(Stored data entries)
■ ■ ■

Definition subscriberTriggerPayload_zero : subscriberTriggerPayload :=
  Build_subscriberTriggerPayload uuid_Nil uuid_Nil uuid_Nil uuid_Nil "" "".
Definition subscriberTriggerPayload_fields : list (field subscriberTriggerPayload) :=
  [ Field "business_id" (as_uuid (fun x s => Build_subscriberTriggerPayload x (stp_TenantRootID s) (stp_SubscriberID s) (stp_ListID s) (stp_Tag s) (stp_NewStatus s)));
    Field "tenant_root_id" (as_uuid (fun x s => Build_subscriberTriggerPayload (stp_BusinessID s) x (stp_SubscriberID s) (stp_ListID s) (stp_Tag s) (stp_NewStatus s)));
    Field "subscriber_id" (as_uuid (fun x s => Build_subscriberTriggerPayload (stp_BusinessID s) (stp_TenantRootID s) x (stp_ListID s) (stp_Tag s) (stp_NewStatus s)));
    Field "list_id" (as_uuid (fun x s => Build_subscriberTriggerPayload (stp_BusinessID s) (stp_TenantRootID s) (stp_SubscriberID s) x (stp_Tag s) (stp_NewStatus s)));
    Field "tag" (as_string (fun x s => Build_subscriberTriggerPayload (stp_BusinessID s) (stp_TenantRootID s) (stp_SubscriberID s) (stp_ListID s) x (stp_NewStatus s)));
    Field "new_status" (as_string (fun x s => Build_subscriberTriggerPayload (stp_BusinessID s) (stp_TenantRootID s) (stp_SubscriberID s) (stp_ListID s) (stp_Tag s) x)) ].

Definition as_uuid_ptr {S : Type} (set : option uuid -> S -> S) (v : json) (s : S) : option S :=
  match v with
  | JStr x => match uuid_Parse x with Some u => Some (set (Some u) s) | None => None end
  | JNull => Some (set None s)
  | _ => None
  end.
(* ===== verification/AutoDemo.v ===== *)
(** * A run of the automation subsystem

    A tenant with one mailing list, one template and one subscriber; a drip
    automation is created, its graph stored and activated, the subscriber is
    enrolled and a stepper claims the enrollment.  The states are used as
    witnesses for the theorems about the whole subsystem. *)

From S2P Require Import Prelude GoStrings GoTime GoJson AutoGraph Errors AutoEngine Concrete AutoStore AutoStepper.
From S2P Require Import AutoService AutoEvents.

Definition demo_authz : Authz :=
  {| authorized := fun p b => N.eqb p 7 && N.eqb b 1; has_permission := fun p b perm => N.eqb p 7 && N.eqb b 1 |}.

(** Addresses parse as themselves, JSON documents and times have their length as
    text, and every digest is the same. *)
Definition demo_events : EventLib.
Proof.
  refine {| mail_ParseAddress := fun s => if String.eqb s "" then None else Some s;
            json_Marshal := fun j => match j with JObj ms => "object" | _ => "value" end;
            time_RFC3339 := fun t => "time";
            sha256 := fun s => "0123456789abcdef0123456789abcdef" |}.
  reflexivity.
Defined.

#[local] Existing Instances demo_unicode demo_uuid demo_zones demo_urls demo_hash demo_authz demo_events.

Definition demo_db : db :=
  {| db_automations := ∅; db_versions := ∅; db_enrollments := ∅; db_steps := ∅; db_events := [];
     db_subscribers := {[ 1%N := {| s_business := 1; s_root := 1; s_list := 1; s_email := "a@example.com";
                                    s_first_name := Some "Ada"; s_last_name := None;
                                    s_status := "active"; s_tags := [] |} ]};
     db_deliveries := ∅;
     db_lists := {[ 1%N := {| l_business := 1; l_root := 1; l_name := "News"; l_active := true |} ]};
     db_templates := {[ 2%N := {| t_business := 1; t_root := 1;
                                  t_content := {| tpl_subject := "Hello"; tpl_preheader := None; tpl_body := "Hi" |} |} ]};
     db_businesses := {[ 1%N := {| b_root := 1; b_active := true; b_deleted := false |} ]};
     db_fenced_roots := ∅; db_list_keys := {[ 1%N := {| k_business := 1; k_root := 1; k_list := 1; k_revoked := false |} ]};
     db_outbox := ∅; db_audit := [] |}.

Definition demo_input : CreateInput :=
  {| ci_Name := "Welcome"; ci_Description := None; ci_AllowReenroll := false |}.

Definition demo_created : db := (Create 7 1 demo_input 0 demo_db).1.
Definition demo_stored : db := (PutGraph 7 1 0 0 demo_graph 0 demo_created).1.
Definition demo_active : db := (Activate 7 1 0 0 0 demo_stored).1.
Definition demo_enrolled : db := (Enroll 7 1 0 1 0 demo_active).1.
Definition demo_claim : db * (list claimedEnrollment * option error) :=
  claim ∅ (1 * Second) 10 (2 * Minute) demo_enrolled.
Definition demo_claims : list claimedEnrollment := demo_claim.2.1.
Definition demo_claimed : db := demo_claim.1.
Definition demo_paused : db := (Pause 7 1 0 (2 * Second) demo_claimed).1.

Definition demo_stepper : Stepper :=
  {| stp_Deps := AutomationPorts "mail.example.com"; stp_Batch := 0; stp_Lease := 0;
     stp_MaxNodesPerTick := 0; stp_MaxNodeAttempts := 0 |}.

(** The claim the stepper obtained, and the state after its tick. *)
Definition no_claim : claimedEnrollment :=
  {| claimed_Enrollment :=
       {| enr_ID := 0; enr_BusinessID := 0; enr_TenantRootID := 0; enr_AutomationID := 0; enr_VersionID := 0;
          enr_SubscriberID := 0; enr_CurrentNodeID := ""; enr_WakeAt := 0; enr_EnrolledAt := 0;
          enr_NodeAttempts := 0; enr_ClaimGeneration := 0 |};
     claimed_Graph := emptyGraph |}.
Definition demo_held : claimedEnrollment := List.hd no_claim demo_claims.
Definition demo_advanced : db := (advance_tx demo_stepper demo_held (1 * Second) demo_claimed).1.
Definition demo_resumed : db := (Resume 7 1 0 (3 * Second) demo_paused).1.

Definition demo_archived : db := (Archive 7 1 0 (9 * Second) demo_advanced).1.

Example demo_claims_one : demo_claims = [demo_held] /\ demo_claim.2.2 = None.
Proof. vm_compute. by split. Qed.

(** The tick runs the trigger and sends the first message, then waits. *)
Example demo_tick_effect :
  map (fun x => (snd (fst x), st_outcome (snd x))) (map_to_list (db_steps demo_advanced)) =
    [("start", OAdvanced); ("hello", OSent); ("pause", OWaiting)] /\
  map (fun x => d_email (snd x)) (map_to_list (db_deliveries demo_advanced)) = ["a@example.com"].
Proof. vm_compute. by split. Qed.

(** ** A custom event on its way through the outbox *)

Definition demo_body : EventInput :=
  {| ein_Name := " signup "; ein_Email := Some "a@example.com"; ein_SubscriberID := None; ein_OccurredAt := None;
     ein_IdempotencyKey := Some "order-1"; ein_Properties := None |}.
(** The same key, another event. *)
Definition demo_other_body : EventInput :=
  {| ein_Name := "purchase"; ein_Email := Some "b@example.com"; ein_SubscriberID := None; ein_OccurredAt := None;
     ein_IdempotencyKey := Some " order-1"; ein_Properties := None |}.

Definition demo_ingested : db :=
  match IngestS2SEvent 1 1 1 1 demo_body 0 0 demo_active with Ok (d, _) => d | Err _ => demo_active end.

Definition demo_joined : Event :=
  {| evt_ID := 9; evt_TenantRootID := 1; evt_Topic := TopicMailingSubscriberActivated;
     evt_Payload := JObj [("business_id", JStr "1"); ("tenant_root_id", JStr "1"); ("subscriber_id", JStr "1");
                          ("list_id", JStr "1")];
     evt_Attempts := 0; evt_MaxAttempts := 10 |}.

Definition demo_bus : Bus := fun topic =>
  [Handle {| trg_Subscribers := Some AutomationPorts_subscribers; trg_Now := 0 |}].
Definition demo_worker : Worker := withDefaults {| wrk_Bus := demo_bus; wrk_BatchSize := 0; wrk_MaxAttempts := 0 |}.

■ ■ ■

_Task details:_
Reproduce each line above without any alteration.

_Your response:_
Definition subscriberTriggerPayload_zero : subscriberTriggerPayload :=
  Build_subscriberTriggerPayload uuid_Nil uuid_Nil uuid_Nil uuid_Nil "" "".
Definition subscriberTriggerPayload_fields : list (field subscriberTriggerPayload) :=
  [ Field "business_id" (as_uuid (fun x s => Build_subscriberTriggerPayload x (stp_TenantRootID s) (stp_SubscriberID s) (stp_ListID s) (stp_Tag s) (stp_NewStatus s)));
    Field "tenant_root_id" (as_uuid (fun x s => Build_subscriberTriggerPayload (stp_BusinessID s) x (stp_SubscriberID s) (stp_ListID s) (stp_Tag s) (stp_NewStatus s)));
    Field "subscriber_id" (as_uuid (fun x s => Build_subscriberTriggerPayload (stp_BusinessID s) (stp_TenantRootID s) x (stp_ListID s) (stp_Tag s) (stp_NewStatus s)));
    Field "list_id" (as_uuid (fun x s => Build_subscriberTriggerPayload (stp_BusinessID s) (stp_TenantRootID s) (stp_SubscriberID s) x (stp_Tag s) (stp_NewStatus s)));
    Field "tag" (as_string (fun x s => Build_subscriberTriggerPayload (stp_BusinessID s) (stp_TenantRootID s) (stp_SubscriberID s) (stp_ListID s) x (stp_NewStatus s)));
    Field "new_status" (as_string (fun x s => Build_subscriberTriggerPayload (stp_BusinessID s) (stp_TenantRootID s) (stp_SubscriberID s) (stp_ListID s) (stp_Tag s) x)) ].

Definition as_uuid_ptr {S : Type} (set : option uuid -> S -> S) (v : json) (s : S) : option S :=
  match v with
  | JStr x => match uuid_Parse x with Some u => Some (set (Some u) s) | None => None end
  | JNull => Some (set None s)
  | _ => None
  end.
(* ===== verification/AutoDemo.v ===== *)
(** * A run of the automation subsystem

    A tenant with one mailing list, one template and one subscriber; a drip
    automation is created, its graph stored and activated, the subscriber is
    enrolled and a stepper claims the enrollment.  The states are used as
    witnesses for the theorems about the whole subsystem. *)

From S2P Require Import Prelude GoStrings GoTime GoJson AutoGraph Errors AutoEngine Concrete AutoStore AutoStepper.
From S2P Require Import AutoService AutoEvents.

Definition demo_authz : Authz :=
  {| authorized := fun p b => N.eqb p 7 && N.eqb b 1; has_permission := fun p b perm => N.eqb p 7 && N.eqb b 1 |}.

(** Addresses parse as themselves, JSON documents and times have their length as
    text, and every digest is the same. *)
Definition demo_events : EventLib.
Proof.
  refine {| mail_ParseAddress := fun s => if String.eqb s "" then None else Some s;
            json_Marshal := fun j => match j with JObj ms => "object" | _ => "value" end;
            time_RFC3339 := fun t => "time";
            sha256 := fun s => "0123456789abcdef0123456789abcdef" |}.
  reflexivity.
Defined.

#[local] Existing Instances demo_unicode demo_uuid demo_zones demo_urls demo_hash demo_authz demo_events.

Definition demo_db : db :=
  {| db_automations := ∅; db_versions := ∅; db_enrollments := ∅; db_steps := ∅; db_events := [];
     db_subscribers := {[ 1%N := {| s_business := 1; s_root := 1; s_list := 1; s_email := "a@example.com";
                                    s_first_name := Some "Ada"; s_last_name := None;
                                    s_status := "active"; s_tags := [] |} ]};
     db_deliveries := ∅;
     db_lists := {[ 1%N := {| l_business := 1; l_root := 1; l_name := "News"; l_active := true |} ]};
     db_templates := {[ 2%N := {| t_business := 1; t_root := 1;
                                  t_content := {| tpl_subject := "Hello"; tpl_preheader := None; tpl_body := "Hi" |} |} ]};
     db_businesses := {[ 1%N := {| b_root := 1; b_active := true; b_deleted := false |} ]};
     db_fenced_roots := ∅; db_list_keys := {[ 1%N := {| k_business := 1; k_root := 1; k_list := 1; k_revoked := false |} ]};
     db_outbox := ∅; db_audit := [] |}.

Definition demo_input : CreateInput :=
  {| ci_Name := "Welcome"; ci_Description := None; ci_AllowReenroll := false |}.

Definition demo_created : db := (Create 7 1 demo_input 0 demo_db).1.
Definition demo_stored : db := (PutGraph 7 1 0 0 demo_graph 0 demo_created).1.
Definition demo_active : db := (Activate 7 1 0 0 0 demo_stored).1.
Definition demo_enrolled : db := (Enroll 7 1 0 1 0 demo_active).1.
Definition demo_claim : db * (list claimedEnrollment * option error) :=
  claim ∅ (1 * Second) 10 (2 * Minute) demo_enrolled.
Definition demo_claims : list claimedEnrollment := demo_claim.2.1.
Definition demo_claimed : db := demo_claim.1.
Definition demo_paused : db := (Pause 7 1 0 (2 * Second) demo_claimed).1.

Definition demo_stepper : Stepper :=
  {| stp_Deps := AutomationPorts "mail.example.com"; stp_Batch := 0; stp_Lease := 0;
     stp_MaxNodesPerTick := 0; stp_MaxNodeAttempts := 0 |}.

(** The claim the stepper obtained, and the state after its tick. *)
Definition no_claim : claimedEnrollment :=
  {| claimed_Enrollment :=
       {| enr_ID := 0; enr_BusinessID := 0; enr_TenantRootID := 0; enr_AutomationID := 0; enr_VersionID := 0;
          enr_SubscriberID := 0; enr_CurrentNodeID := ""; enr_WakeAt := 0; enr_EnrolledAt := 0;
          enr_NodeAttempts := 0; enr_ClaimGeneration := 0 |};
     claimed_Graph := emptyGraph |}.
Definition demo_held : claimedEnrollment := List.hd no_claim demo_claims.
Definition demo_advanced : db := (advance_tx demo_stepper demo_held (1 * Second) demo_claimed).1.
Definition demo_resumed : db := (Resume 7 1 0 (3 * Second) demo_paused).1.

Definition demo_archived : db := (Archive 7 1 0 (9 * Second) demo_advanced).1.

Example demo_claims_one : demo_claims = [demo_held] /\ demo_claim.2.2 = None.
Proof. vm_compute. by split. Qed.

(** The tick runs the trigger and sends the first message, then waits. *)
Example demo_tick_effect :
  map (fun x => (snd (fst x), st_outcome (snd x))) (map_to_list (db_steps demo_advanced)) =
    [("start", OAdvanced); ("hello", OSent); ("pause", OWaiting)] /\
  map (fun x => d_email (snd x)) (map_to_list (db_deliveries demo_advanced)) = ["a@example.com"].
Proof. vm_compute. by split. Qed.

(** ** A custom event on its way through the outbox *)

Definition demo_body : EventInput :=
  {| ein_Name := " signup "; ein_Email := Some "a@example.com"; ein_SubscriberID := None; ein_OccurredAt := None;
     ein_IdempotencyKey := Some "order-1"; ein_Properties := None |}.
(** The same key, another event. *)
Definition demo_other_body : EventInput :=
  {| ein_Name := "purchase"; ein_Email := Some "b@example.com"; ein_SubscriberID := None; ein_OccurredAt := None;
     ein_IdempotencyKey := Some " order-1"; ein_Properties := None |}.

Definition demo_ingested : db :=
  match IngestS2SEvent 1 1 1 1 demo_body 0 0 demo_active with Ok (d, _) => d | Err _ => demo_active end.

Definition demo_joined : Event :=
  {| evt_ID := 9; evt_TenantRootID := 1; evt_Topic := TopicMailingSubscriberActivated;
     evt_Payload := JObj [("business_id", JStr "1"); ("tenant_root_id", JStr "1"); ("subscriber_id", JStr "1");
                          ("list_id", JStr "1")];
     evt_Attempts := 0; evt_MaxAttempts := 10 |}.

Definition demo_bus : Bus := fun topic =>
  [Handle {| trg_Subscribers := Some AutomationPorts_subscribers; trg_Now := 0 |}].
Definition demo_worker : Worker := withDefaults {| wrk_Bus := demo_bus; wrk_BatchSize := 0; wrk_MaxAttempts := 0 |}.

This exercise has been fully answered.